• **Exercise description**:
Find the line in the entries below that contains "then updatedTask else". Repeat it exactly, and every line after it through the line that contains "the [sessionId] its closure holds. *)".

(Dataset entries)
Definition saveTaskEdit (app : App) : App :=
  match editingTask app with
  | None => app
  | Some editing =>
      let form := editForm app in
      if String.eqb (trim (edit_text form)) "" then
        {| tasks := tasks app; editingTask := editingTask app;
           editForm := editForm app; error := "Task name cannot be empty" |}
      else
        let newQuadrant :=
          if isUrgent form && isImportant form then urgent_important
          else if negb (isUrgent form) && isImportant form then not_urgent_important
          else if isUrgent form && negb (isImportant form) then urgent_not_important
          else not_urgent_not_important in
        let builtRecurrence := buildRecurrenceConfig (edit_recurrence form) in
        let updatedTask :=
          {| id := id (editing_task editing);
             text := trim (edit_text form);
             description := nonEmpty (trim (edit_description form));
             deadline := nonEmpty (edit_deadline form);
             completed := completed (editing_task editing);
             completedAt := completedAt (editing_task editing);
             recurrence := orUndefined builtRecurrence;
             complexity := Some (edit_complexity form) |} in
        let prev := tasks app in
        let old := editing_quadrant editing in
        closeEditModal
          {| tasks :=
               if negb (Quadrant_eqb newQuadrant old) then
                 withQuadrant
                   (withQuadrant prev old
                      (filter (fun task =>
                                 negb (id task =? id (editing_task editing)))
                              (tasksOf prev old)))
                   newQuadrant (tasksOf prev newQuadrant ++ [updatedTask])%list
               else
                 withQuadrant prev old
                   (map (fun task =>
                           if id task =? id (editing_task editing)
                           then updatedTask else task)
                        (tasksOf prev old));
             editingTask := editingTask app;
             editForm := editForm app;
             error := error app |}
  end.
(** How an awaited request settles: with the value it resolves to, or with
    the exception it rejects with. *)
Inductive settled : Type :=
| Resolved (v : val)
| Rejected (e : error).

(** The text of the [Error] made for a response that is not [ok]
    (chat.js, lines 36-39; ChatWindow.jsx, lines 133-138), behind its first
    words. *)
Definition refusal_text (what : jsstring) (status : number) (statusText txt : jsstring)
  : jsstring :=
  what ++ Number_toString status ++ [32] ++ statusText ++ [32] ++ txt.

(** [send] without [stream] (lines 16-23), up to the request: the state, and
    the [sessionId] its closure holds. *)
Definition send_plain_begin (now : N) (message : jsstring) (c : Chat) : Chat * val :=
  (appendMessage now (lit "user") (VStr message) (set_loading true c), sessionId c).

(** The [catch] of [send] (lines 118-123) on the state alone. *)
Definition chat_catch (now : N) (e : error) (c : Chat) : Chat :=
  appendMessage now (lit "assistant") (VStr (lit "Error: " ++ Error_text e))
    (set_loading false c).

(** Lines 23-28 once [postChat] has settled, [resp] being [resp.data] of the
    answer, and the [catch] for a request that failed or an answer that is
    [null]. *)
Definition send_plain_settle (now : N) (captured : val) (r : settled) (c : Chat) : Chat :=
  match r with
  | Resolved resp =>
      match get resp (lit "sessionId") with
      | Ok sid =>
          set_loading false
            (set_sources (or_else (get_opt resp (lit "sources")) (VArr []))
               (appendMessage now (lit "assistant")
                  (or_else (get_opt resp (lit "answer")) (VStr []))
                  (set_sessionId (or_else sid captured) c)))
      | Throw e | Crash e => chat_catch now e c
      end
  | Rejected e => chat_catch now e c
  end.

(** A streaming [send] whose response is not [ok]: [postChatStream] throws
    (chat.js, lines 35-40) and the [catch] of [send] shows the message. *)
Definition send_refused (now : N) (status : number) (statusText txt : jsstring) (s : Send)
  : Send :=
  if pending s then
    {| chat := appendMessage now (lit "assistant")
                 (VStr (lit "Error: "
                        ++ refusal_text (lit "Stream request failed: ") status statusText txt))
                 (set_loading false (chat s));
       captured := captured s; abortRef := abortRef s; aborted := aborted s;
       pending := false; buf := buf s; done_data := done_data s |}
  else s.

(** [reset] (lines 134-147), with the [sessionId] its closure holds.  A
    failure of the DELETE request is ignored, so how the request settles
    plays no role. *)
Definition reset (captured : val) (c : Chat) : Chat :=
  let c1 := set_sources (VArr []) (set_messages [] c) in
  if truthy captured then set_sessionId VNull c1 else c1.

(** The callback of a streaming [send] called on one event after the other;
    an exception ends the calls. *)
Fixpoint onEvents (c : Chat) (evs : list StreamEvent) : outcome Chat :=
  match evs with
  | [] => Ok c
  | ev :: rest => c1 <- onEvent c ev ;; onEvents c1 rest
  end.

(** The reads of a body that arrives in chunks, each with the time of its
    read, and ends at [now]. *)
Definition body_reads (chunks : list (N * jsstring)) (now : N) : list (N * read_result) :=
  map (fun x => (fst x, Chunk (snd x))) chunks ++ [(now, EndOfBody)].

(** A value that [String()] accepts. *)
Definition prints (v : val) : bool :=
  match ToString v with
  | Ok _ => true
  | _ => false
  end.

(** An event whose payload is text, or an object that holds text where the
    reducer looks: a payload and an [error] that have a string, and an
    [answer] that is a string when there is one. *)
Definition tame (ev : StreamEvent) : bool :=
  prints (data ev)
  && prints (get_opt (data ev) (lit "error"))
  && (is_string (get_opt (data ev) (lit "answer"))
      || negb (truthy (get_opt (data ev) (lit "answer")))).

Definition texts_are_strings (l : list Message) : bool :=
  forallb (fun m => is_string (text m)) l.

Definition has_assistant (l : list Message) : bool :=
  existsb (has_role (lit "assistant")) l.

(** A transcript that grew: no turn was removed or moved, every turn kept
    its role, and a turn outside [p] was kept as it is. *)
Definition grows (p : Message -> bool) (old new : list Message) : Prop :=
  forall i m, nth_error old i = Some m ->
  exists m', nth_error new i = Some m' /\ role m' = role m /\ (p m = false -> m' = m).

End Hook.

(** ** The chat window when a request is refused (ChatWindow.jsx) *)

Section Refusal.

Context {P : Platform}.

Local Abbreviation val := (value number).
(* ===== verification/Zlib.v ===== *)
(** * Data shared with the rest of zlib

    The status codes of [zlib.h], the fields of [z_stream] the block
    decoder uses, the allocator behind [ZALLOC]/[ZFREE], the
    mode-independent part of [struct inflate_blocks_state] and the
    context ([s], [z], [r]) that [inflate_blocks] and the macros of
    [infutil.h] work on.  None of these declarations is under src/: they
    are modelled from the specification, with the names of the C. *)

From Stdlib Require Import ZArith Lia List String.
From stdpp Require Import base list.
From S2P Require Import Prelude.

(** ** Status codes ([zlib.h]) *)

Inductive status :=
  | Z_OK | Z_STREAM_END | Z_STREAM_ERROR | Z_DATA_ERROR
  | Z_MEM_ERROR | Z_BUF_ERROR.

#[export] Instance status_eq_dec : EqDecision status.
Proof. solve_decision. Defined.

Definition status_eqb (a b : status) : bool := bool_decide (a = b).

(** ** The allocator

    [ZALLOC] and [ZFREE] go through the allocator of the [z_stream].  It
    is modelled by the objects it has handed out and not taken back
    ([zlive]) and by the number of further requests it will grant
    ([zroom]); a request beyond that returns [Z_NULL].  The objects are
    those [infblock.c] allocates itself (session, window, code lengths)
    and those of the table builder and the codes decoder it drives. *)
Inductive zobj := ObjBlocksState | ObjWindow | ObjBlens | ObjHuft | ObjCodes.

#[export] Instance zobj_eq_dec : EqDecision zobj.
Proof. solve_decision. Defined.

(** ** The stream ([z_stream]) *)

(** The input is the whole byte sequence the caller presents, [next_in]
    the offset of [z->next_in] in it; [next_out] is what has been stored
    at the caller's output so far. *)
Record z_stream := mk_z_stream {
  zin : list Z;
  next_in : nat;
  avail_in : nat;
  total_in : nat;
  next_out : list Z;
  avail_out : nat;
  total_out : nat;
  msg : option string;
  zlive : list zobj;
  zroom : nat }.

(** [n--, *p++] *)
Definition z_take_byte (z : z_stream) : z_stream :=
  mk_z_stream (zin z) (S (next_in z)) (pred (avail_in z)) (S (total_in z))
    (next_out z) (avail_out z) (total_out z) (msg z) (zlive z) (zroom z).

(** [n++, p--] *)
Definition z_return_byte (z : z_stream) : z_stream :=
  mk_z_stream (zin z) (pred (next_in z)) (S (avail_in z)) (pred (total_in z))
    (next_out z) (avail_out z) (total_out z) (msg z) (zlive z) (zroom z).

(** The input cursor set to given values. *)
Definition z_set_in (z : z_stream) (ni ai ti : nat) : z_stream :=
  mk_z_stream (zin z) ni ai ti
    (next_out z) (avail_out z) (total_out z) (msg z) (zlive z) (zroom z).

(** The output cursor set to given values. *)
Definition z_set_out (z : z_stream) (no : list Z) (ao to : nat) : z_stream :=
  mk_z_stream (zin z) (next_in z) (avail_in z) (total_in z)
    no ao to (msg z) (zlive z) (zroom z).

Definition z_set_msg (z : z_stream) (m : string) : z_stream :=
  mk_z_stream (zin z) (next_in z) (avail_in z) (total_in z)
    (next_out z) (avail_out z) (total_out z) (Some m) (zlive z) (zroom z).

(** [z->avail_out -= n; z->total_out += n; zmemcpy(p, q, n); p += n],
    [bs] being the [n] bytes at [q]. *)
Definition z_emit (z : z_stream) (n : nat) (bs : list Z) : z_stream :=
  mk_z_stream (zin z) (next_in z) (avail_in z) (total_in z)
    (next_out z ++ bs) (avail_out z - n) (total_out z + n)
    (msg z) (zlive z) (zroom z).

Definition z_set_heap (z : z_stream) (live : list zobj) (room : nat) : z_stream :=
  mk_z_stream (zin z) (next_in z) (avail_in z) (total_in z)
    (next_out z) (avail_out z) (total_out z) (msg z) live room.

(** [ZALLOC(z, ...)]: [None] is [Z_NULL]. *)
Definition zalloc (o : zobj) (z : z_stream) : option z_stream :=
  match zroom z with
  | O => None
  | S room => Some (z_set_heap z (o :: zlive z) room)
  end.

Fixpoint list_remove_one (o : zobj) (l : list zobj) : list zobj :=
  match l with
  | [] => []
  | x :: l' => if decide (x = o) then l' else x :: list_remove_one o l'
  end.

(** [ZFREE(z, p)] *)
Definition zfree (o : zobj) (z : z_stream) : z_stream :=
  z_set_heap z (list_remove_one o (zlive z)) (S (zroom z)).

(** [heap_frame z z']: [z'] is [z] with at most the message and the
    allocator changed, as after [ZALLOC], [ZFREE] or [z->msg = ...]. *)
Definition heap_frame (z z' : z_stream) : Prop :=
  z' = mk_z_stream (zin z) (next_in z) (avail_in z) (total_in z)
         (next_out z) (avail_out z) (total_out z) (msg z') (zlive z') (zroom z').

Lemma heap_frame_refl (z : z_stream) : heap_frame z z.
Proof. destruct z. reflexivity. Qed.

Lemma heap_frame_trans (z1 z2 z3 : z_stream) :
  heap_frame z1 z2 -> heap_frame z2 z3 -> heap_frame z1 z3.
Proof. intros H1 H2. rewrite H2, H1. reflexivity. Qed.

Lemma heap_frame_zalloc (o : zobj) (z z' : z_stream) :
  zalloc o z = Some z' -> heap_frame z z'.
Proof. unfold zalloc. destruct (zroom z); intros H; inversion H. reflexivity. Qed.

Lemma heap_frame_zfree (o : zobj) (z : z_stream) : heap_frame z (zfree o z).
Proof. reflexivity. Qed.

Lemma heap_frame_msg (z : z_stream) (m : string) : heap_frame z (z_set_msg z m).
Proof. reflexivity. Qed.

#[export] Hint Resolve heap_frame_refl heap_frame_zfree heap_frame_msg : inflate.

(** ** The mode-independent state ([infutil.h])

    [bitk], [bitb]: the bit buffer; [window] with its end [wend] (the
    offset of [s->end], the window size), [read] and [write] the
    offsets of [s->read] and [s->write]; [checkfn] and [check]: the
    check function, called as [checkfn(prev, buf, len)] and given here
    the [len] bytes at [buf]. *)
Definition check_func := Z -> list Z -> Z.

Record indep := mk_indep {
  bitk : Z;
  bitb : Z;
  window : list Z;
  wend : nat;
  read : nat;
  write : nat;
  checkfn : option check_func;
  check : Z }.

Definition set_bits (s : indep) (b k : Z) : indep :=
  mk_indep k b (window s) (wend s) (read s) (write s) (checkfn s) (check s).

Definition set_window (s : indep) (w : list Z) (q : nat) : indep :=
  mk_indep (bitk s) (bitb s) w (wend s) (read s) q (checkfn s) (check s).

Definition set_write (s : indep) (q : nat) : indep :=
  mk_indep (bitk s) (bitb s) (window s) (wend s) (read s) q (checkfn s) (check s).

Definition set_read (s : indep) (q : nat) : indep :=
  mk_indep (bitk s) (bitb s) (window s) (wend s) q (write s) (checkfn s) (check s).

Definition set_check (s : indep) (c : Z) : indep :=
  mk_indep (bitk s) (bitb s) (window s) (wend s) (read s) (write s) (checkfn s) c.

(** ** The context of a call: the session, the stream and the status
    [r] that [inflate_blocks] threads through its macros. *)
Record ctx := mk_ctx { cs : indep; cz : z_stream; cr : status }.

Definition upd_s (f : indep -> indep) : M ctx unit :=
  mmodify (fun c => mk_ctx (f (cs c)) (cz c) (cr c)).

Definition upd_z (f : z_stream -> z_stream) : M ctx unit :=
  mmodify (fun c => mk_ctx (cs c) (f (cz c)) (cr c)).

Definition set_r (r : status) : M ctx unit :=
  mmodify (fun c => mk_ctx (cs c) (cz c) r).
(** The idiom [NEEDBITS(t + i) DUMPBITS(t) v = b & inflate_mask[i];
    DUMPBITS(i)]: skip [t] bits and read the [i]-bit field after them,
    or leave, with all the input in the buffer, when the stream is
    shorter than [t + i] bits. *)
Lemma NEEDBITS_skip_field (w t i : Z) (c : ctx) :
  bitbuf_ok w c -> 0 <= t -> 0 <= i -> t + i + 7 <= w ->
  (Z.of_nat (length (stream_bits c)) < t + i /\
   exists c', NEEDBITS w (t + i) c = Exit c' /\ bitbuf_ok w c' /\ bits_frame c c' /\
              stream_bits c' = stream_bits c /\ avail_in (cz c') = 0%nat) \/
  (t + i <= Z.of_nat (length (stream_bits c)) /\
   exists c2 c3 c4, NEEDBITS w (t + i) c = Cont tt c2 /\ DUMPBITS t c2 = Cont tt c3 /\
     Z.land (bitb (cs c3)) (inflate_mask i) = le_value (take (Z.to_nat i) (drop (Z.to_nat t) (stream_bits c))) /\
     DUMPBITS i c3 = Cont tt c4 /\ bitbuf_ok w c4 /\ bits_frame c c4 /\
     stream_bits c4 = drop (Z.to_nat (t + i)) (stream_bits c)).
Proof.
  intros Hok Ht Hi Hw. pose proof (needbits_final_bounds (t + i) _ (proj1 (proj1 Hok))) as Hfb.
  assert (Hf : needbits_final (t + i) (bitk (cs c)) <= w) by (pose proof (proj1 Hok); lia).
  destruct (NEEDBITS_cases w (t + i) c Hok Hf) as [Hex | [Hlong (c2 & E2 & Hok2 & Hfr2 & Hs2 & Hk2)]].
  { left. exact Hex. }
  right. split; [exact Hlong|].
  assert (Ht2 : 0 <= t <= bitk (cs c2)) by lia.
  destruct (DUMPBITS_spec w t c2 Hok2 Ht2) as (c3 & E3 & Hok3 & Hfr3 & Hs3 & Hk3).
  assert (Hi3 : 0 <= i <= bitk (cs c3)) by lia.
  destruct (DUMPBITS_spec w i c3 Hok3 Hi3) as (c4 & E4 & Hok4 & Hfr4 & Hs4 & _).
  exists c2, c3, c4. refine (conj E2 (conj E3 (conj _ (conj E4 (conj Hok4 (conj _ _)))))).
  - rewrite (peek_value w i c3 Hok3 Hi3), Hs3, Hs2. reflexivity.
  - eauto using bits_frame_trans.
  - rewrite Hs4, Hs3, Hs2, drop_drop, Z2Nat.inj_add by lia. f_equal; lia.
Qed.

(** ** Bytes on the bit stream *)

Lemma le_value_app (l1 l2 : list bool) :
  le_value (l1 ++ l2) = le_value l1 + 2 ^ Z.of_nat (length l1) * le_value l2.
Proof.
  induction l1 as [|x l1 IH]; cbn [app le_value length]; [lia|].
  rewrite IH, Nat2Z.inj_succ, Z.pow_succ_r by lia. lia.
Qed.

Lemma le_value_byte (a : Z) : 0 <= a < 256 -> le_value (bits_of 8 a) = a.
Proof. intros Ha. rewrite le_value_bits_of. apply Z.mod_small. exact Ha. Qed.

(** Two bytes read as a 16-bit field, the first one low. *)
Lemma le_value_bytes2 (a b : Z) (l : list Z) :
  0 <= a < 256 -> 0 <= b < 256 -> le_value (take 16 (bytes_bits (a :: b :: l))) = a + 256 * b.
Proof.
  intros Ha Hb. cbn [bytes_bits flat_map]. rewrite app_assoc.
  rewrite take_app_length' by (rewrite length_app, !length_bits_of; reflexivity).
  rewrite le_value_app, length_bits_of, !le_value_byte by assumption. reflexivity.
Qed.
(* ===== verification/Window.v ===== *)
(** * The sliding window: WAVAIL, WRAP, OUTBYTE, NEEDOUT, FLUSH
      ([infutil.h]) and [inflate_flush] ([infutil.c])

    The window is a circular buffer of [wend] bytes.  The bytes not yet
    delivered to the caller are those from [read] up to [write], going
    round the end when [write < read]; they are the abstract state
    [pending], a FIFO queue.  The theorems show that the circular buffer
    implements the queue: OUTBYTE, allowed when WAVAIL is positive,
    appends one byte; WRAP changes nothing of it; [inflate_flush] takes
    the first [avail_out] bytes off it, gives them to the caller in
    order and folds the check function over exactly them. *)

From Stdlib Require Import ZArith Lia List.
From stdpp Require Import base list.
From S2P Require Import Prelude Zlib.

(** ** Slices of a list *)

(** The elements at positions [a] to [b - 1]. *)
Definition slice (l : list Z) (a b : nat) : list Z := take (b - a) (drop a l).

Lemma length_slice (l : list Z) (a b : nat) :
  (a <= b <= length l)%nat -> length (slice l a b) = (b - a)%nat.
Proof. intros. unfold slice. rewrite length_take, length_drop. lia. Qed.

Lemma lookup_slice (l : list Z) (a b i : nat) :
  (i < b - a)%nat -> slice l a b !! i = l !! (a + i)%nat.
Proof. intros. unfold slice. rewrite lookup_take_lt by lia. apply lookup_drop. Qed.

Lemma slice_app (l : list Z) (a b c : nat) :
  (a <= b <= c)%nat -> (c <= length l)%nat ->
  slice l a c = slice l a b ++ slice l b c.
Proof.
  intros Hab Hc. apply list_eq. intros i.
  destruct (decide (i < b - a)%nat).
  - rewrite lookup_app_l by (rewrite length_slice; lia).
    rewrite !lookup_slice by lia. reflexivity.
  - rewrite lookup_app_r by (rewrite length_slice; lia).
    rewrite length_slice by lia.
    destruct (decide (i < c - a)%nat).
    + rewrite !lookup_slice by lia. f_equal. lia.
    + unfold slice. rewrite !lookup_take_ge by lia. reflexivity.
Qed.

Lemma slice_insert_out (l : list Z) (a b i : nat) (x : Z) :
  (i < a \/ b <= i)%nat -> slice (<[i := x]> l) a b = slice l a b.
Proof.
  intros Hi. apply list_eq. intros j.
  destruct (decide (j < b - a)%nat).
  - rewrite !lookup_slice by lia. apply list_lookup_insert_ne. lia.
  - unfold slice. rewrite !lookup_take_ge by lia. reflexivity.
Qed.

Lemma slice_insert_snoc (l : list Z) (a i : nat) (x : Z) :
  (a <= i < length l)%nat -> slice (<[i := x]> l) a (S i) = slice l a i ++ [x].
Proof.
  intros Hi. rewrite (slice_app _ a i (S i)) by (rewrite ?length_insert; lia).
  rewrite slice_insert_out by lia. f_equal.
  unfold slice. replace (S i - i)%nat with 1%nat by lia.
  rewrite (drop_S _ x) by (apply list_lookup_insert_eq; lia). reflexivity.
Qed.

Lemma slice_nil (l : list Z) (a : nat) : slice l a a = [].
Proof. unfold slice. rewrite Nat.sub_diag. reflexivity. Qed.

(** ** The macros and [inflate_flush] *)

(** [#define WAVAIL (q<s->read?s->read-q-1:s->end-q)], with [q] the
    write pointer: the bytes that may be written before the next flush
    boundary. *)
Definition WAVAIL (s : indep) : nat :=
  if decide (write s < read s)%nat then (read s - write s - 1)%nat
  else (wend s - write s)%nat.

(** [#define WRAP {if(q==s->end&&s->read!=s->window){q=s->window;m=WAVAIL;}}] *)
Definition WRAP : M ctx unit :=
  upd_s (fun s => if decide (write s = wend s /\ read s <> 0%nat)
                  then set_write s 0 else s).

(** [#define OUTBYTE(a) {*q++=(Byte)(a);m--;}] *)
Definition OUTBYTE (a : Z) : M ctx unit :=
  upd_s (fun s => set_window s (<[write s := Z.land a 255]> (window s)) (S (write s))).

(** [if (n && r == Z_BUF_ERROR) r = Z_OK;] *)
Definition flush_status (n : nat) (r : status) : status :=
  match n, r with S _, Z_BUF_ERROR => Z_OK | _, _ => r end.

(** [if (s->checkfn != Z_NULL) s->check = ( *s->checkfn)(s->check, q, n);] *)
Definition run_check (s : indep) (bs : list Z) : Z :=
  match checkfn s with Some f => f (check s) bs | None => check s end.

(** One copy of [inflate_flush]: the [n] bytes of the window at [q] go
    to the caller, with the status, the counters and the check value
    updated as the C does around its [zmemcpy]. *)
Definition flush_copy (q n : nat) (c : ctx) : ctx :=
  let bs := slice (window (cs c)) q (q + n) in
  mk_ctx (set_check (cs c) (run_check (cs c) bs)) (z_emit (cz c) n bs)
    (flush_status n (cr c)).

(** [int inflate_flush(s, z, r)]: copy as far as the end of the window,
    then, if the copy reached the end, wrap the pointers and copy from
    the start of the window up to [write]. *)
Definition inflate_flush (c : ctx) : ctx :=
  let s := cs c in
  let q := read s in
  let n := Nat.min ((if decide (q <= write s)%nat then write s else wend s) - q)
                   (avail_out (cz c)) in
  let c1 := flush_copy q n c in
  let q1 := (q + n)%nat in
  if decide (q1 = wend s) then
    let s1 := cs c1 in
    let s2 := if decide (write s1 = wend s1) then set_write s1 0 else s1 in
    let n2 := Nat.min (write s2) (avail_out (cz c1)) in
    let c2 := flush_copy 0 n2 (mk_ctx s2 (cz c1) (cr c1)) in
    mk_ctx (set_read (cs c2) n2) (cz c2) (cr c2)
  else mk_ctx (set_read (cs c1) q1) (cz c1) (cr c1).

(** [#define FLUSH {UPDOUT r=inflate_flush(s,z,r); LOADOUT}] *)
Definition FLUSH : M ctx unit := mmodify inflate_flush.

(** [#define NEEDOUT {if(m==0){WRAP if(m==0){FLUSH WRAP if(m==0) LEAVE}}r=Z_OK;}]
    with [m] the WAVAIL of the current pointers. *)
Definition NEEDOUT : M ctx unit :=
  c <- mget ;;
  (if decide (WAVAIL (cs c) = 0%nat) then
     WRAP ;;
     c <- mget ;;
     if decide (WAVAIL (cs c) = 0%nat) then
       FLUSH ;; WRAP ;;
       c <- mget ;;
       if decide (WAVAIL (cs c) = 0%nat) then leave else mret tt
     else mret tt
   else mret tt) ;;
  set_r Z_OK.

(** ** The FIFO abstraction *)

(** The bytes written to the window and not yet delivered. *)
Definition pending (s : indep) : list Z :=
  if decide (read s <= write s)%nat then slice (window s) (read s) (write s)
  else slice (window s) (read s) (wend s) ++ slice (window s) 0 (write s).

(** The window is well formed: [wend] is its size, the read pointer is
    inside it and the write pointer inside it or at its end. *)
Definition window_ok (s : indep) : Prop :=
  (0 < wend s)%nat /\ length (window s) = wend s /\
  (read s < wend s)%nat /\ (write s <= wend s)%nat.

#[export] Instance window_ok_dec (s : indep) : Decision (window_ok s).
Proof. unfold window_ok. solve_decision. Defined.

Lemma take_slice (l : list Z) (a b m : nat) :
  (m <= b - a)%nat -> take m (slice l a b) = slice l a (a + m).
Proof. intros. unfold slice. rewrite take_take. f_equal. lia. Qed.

• **Answer to this problem**:
                           then updatedTask else task)
                        (tasksOf prev old));
             editingTask := editingTask app;
             editForm := editForm app;
             error := error app |}
  end.
(** How an awaited request settles: with the value it resolves to, or with
    the exception it rejects with. *)
Inductive settled : Type :=
| Resolved (v : val)
| Rejected (e : error).

(** The text of the [Error] made for a response that is not [ok]
    (chat.js, lines 36-39; ChatWindow.jsx, lines 133-138), behind its first
    words. *)
Definition refusal_text (what : jsstring) (status : number) (statusText txt : jsstring)
  : jsstring :=
  what ++ Number_toString status ++ [32] ++ statusText ++ [32] ++ txt.

(** [send] without [stream] (lines 16-23), up to the request: the state, and
    the [sessionId] its closure holds. *)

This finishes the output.